I think that, as soon as this command-line utility is run, a flowfile appears in the success queue between PublishKafka_6_2 and the NoOp processor, but maybe it was there already as soon as I started PublishKafka_2_6.

Apache NiFi flow "Read from Kafka"

Set up ConsumeKafka_2_6 configure with topic, FHIR, and Group ID, MIRTH. These are the only properties that do not remain at their defaults.
Set up a NoOp processor after ConsumeKafka_2_6 and connect the success relationship to NoOp.

Should see (nominally):

 +------------------+          +------+
 | ConsumeKafka_2_6 |  -----→  | NoOp |
 +------------------+          +------+

Start and stop the Kafka processor. No flowfile is passed to the queue because either
- we consumed it from the command line already (this is my first guess)
- we misconfigured ConsumeKafka_2_6 (the group id must be an integer?)

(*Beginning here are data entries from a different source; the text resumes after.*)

(** The digit loop writes the hexadecimal numeral of [u] in front of the
    buffer. *)
Lemma digits_loop_hex (fuel : nat) (u : N) (buf : string) :
  (u < 16 ^ N.of_nat (S fuel))%N ->
  exists ds,
    fmt.digits_loop (S fuel) 16 fmt.udigits u buf = ds ++ buf /\ hex_numeral ds u.
Proof.
  revert u buf. induction fuel as [|fuel IH]; intros u buf Hu.
  - assert (Hlt : (u < 16)%N) by (simpl in Hu; lia).
    exists (String (fmt.digit fmt.udigits u) "").
    split; [|now apply hex_numeral_digit].
    simpl fmt.digits_loop.
    now replace (16 <=? u)%N with false by (symmetry; apply N.leb_gt; lia).
  - change (fmt.digits_loop (S (S fuel)) 16 fmt.udigits u buf)
      with (if (16 <=? u)%N
            then fmt.digits_loop (S fuel) 16 fmt.udigits (u / 16)%N
                   (String (fmt.digit fmt.udigits (u mod 16)%N) buf)
            else String (fmt.digit fmt.udigits u) buf).
    destruct (16 <=? u)%N eqn:E.
    + apply N.leb_le in E.
      assert (Hq : (u / 16 < 16 ^ N.of_nat (S fuel))%N).
      { apply N.Div0.div_lt_upper_bound.
        rewrite <- N.pow_succ_r', <- Nat2N.inj_succ. exact Hu. }
      destruct (IH (u / 16)%N (String (fmt.digit fmt.udigits (u mod 16)%N) buf) Hq)
        as (ds & Hr & Hl & Hub & Hlb & Hh & Hup & Hb).
      assert (Hm : (u mod 16 < 16)%N) by (apply N.mod_lt; lia).
      destruct (udigit_spec _ Hm) as [Hdu Hdv].
      pose proof (N.div_mod u 16 ltac:(lia)) as Hdm.
      exists (ds ++ String (fmt.digit fmt.udigits (u mod 16)%N) "").
      split; [rewrite Hr, string_app_assoc; reflexivity|].
      unfold hex_numeral.
      rewrite string_length_app. simpl String.length.
      replace (String.length ds + 1)%nat with (S (String.length ds)) by lia.
      rewrite Nat2N.inj_succ, N.pow_succ_r'.
      split; [lia|]. split; [lia|]. split; [|split; [|split]].
      * right. pose proof (N.Div0.mul_div_le u 16).
        destruct Hlb as [Hone|Hlb]; [|lia].
        rewrite Hone. change (N.of_nat 1) with 1%N. rewrite N.pow_1_r. lia.
      * unfold Spec.all_hex. rewrite list_ascii_app. apply Forall_app. split; [exact Hh|].
        constructor; [|constructor]. apply fromHexChar_hex_char. congruence.
      * rewrite list_ascii_app. apply Forall_app. split; [exact Hup|].
        constructor; [exact Hdu | constructor].
      * intros acc rest. rewrite string_app_assoc, Hb. simpl. rewrite Hdv. f_equal. lia.
    + apply N.leb_gt in E.
      exists (String (fmt.digit fmt.udigits u) "").
      split; [reflexivity | now apply hex_numeral_digit].
Qed.

Lemma zeros_length (k : nat) : String.length (fmt.zeros k) = k.
Proof. induction k as [|k IH]; simpl; [reflexivity | now rewrite IH]. Qed.

Lemma zeros_upper (k : nat) :
  Forall Spec.upper_hex_char (list_ascii_of_string (fmt.zeros k)).
Proof.
  induction k as [|k IH]; simpl; constructor; [|exact IH].
  unfold Spec.upper_hex_char. simpl. tauto.
Qed.

Lemma zeros_base16 (k : nat) (s : string) :
  Spec.base16 (fmt.zeros k ++ s) = Spec.base16 s.
Proof. induction k as [|k IH]; simpl; [reflexivity | exact IH]. Qed.

(** A numeral padded with zeros to [wid] characters: still upper-case digits
    that write [u]; exactly [wid] of them when [u] fits, more when not. *)
Lemma pad_zeros_numeral (wid : nat) (ds : string) (u : N) :
  hex_numeral ds u ->
  Spec.base16 (fmt.pad_zeros wid ds) = Some u /\
  Forall Spec.upper_hex_char (list_ascii_of_string (fmt.pad_zeros wid ds)) /\
  ((1 <= wid)%nat -> (u < 16 ^ N.of_nat wid)%N ->
   String.length (fmt.pad_zeros wid ds) = wid) /\
  ((16 ^ N.of_nat wid <= u)%N -> (wid < String.length (fmt.pad_zeros wid ds))%nat).
Proof.
  intros (Hl & Hub & Hlb & _ & Hup & Hb). unfold fmt.pad_zeros.
  split; [|split; [|split]].
  - rewrite zeros_base16. unfold Spec.base16.
    rewrite <- (string_app_nil_r ds) at 1. rewrite Hb. simpl. f_equal; lia.
  - rewrite list_ascii_app. apply Forall_app. split; [apply zeros_upper | exact Hup].
  - intros Hw Hu. rewrite string_length_app, zeros_length.
    enough (String.length ds <= wid)%nat by lia.
    destruct Hlb as [->|Hlb]; [lia|].
    assert (Hp : (16 ^ N.of_nat (String.length ds) < 16 ^ N.of_nat (S wid))%N).
    { rewrite Nat2N.inj_succ, N.pow_succ_r'. lia. }
    apply N.pow_lt_mono_r_iff in Hp; lia.
  - intros Hu. rewrite string_length_app, zeros_length.
    enough (wid < String.length ds)%nat by lia.
    assert (Hp : (16 ^ N.of_nat wid < 16 ^ N.of_nat (String.length ds))%N) by lia.
    apply N.pow_lt_mono_r_iff in Hp; lia.
Qed.

(** [%04X] of a non-negative [int]: upper-case hexadecimal digits that
    write it; four of them up to 0xFFFF, more beyond. *)
Lemma Sprintf_04X_address (n : Z) :
  0 <= n <= GoInt.max_int ->
  Spec.base16 (fmt.Sprintf_04X n) = Some (Z.to_N n) /\
  Forall Spec.upper_hex_char (list_ascii_of_string (fmt.Sprintf_04X n)) /\
  (n <= 0xFFFF -> String.length (fmt.Sprintf_04X n) = 4%nat) /\
  (0xFFFF < n -> (4 < String.length (fmt.Sprintf_04X n))%nat).
Proof.
  intros Hn.
  destruct (digits_loop_hex 63 (Z.to_N n) "") as (ds & Hd & Hnum).
  { unfold GoInt.max_int in Hn.
    apply N.lt_le_trans with (2 ^ 63)%N; [lia|]. now vm_compute. }
  rewrite string_app_nil_r in Hd.
  unfold fmt.Sprintf_04X, fmt.Sprintf_0X, fmt.digits.
  replace (n <? 0) with false by (symmetry; apply Z.ltb_ge; lia).
  replace (Z.abs_N n) with (Z.to_N n) by lia.
  rewrite Hd.
  destruct (pad_zeros_numeral 4 ds (Z.to_N n) Hnum) as (Hv & Hup & Hfit & Hwide).
  change (16 ^ N.of_nat 4)%N with 65536%N in Hfit, Hwide.
  repeat split; [exact Hv | exact Hup | intros; apply Hfit; lia | intros; apply Hwide; lia].
Qed.

(** [%02X] of a byte: two upper-case hexadecimal digits that write it. *)
Lemma Sprintf_02X_byte (b : byte) :
  Spec.base16 (fmt.Sprintf_02X b) = Some (Byte.to_N b) /\
  Forall Spec.upper_hex_char (list_ascii_of_string (fmt.Sprintf_02X b)) /\
  String.length (fmt.Sprintf_02X b) = 2%nat.
Proof.
  pose proof (Byte.to_N_bounded b) as Hb.
  destruct (digits_loop_hex 63 (Byte.to_N b) "") as (ds & Hd & Hnum).
  { apply N.lt_le_trans with 256%N; [lia|]. now vm_compute. }
  rewrite string_app_nil_r in Hd.
  unfold fmt.Sprintf_02X, fmt.digits. rewrite Hd.
  destruct (pad_zeros_numeral 2 ds (Byte.to_N b) Hnum) as (Hv & Hup & Hfit & _).
  change (16 ^ N.of_nat 2)%N with 256%N in Hfit.
  repeat split; [exact Hv | exact Hup | apply Hfit; lia].
Qed.

(** ** [FormatMemoryDump] *)

Lemma join_app (l1 l2 : list string) :
  Spec.join (l1 ++ l2) = Spec.join l1 ++ Spec.join l2.
Proof.
  induction l1 as [|x l1 IH]; simpl; [reflexivity|].
  now rewrite IH, string_app_assoc.
Qed.

Lemma hex_columns_spec (data : list byte) (i : nat) (buf : string) :
  hex_columns data i buf
  = buf ++ Spec.join (map (fun j => Spec.cell data (i + j) j) (seq 0 16)).
Proof.
  unfold hex_columns. generalize (seq 0 16). intros l. revert buf.
  induction l as [|j l IH]; intros buf; simpl.
  - now rewrite string_app_nil_r.
  - rewrite IH. unfold Spec.cell.
    destruct (i + j <? length data)%nat, (j =? 7)%nat;
      now rewrite ?string_app_assoc, ?string_app_nil_r.
Qed.

Lemma skipn_index (data : list byte) (k : nat) :
  (k < length data)%nat -> skipn k data = index data k :: skipn (S k) data.
Proof.
  revert k. induction data as [|b data IH]; intros k Hk; [simpl in Hk; lia|].
  destruct k as [|k]; [reflexivity|].
  simpl in Hk. change (skipn (S k) (b :: data)) with (skipn k data).
  rewrite IH by lia. reflexivity.
Qed.

Lemma ascii_columns_spec (data : list byte) (i fuel j : nat) (buf : string) :
  (16 <= fuel + j)%nat ->
  ascii_columns fuel data i j buf
  = buf ++ string_of_list_ascii
             (map Spec.printable (firstn (16 - j) (skipn (i + j) data))).
Proof.
  revert j buf. induction fuel as [|fuel IH]; intros j buf Hf.
  - replace (16 - j)%nat with 0%nat by lia. simpl. now rewrite string_app_nil_r.
  - simpl ascii_columns.
    destruct (j <? 16)%nat eqn:Ej; simpl andb.
    + destruct (i + j <? length data)%nat eqn:Eb.
      * apply Nat.ltb_lt in Ej, Eb.
        rewrite (skipn_index data (i + j) Eb).
        replace (16 - j)%nat with (S (16 - S j)) by lia.
        replace (S (i + j))%nat with (i + S j)%nat by lia.
        simpl firstn. simpl map. simpl string_of_list_ascii.
        replace (if ((32 <=? Byte.to_N (index data (i + j)))
                     && (Byte.to_N (index data (i + j)) <=? 126))%N
                 then buf ++ String (ascii_of_byte (index data (i + j))) ""
                 else buf ++ ".")
          with (buf ++ String (Spec.printable (index data (i + j))) "")
          by (unfold Spec.printable; now destruct (_ && _)%bool).
        rewrite IH by lia. now rewrite string_app_assoc.
      * apply Nat.ltb_ge in Eb. rewrite skipn_all2 by lia.
        rewrite firstn_nil. simpl. now rewrite string_app_nil_r.
    + apply Nat.ltb_ge in Ej. replace (16 - j)%nat with 0%nat by lia.
      simpl. now rewrite string_app_nil_r.
Qed.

Let the learning commence!

Let's check out How to Read and Write to Apache Kafka with Apache NiFi to see if it can tell us what we did wrong.

Conclusions

It appears the Kafka consumer processor works fine. I just had to start it, then send another flowfile through the publisher.
Also, I played around with the Offset Reset propery between values latest (the default) and earliest. Because of how simple my flow is and how I'm only firing one message at a time from GenerateFlowFile, this setting seems to make no difference, but I think I know what would happen if I added some latency or swamped the consumer with messages (and it picked the latest).
It seems that Group ID can be a string rather than an integer, not that this makes a big deal, but for debugging, I'm less wearied by strings than numbers.
I read somewhere that there's are topic-naming conventions. I'm not stressed in my non-conformance given the infantile undertaking here.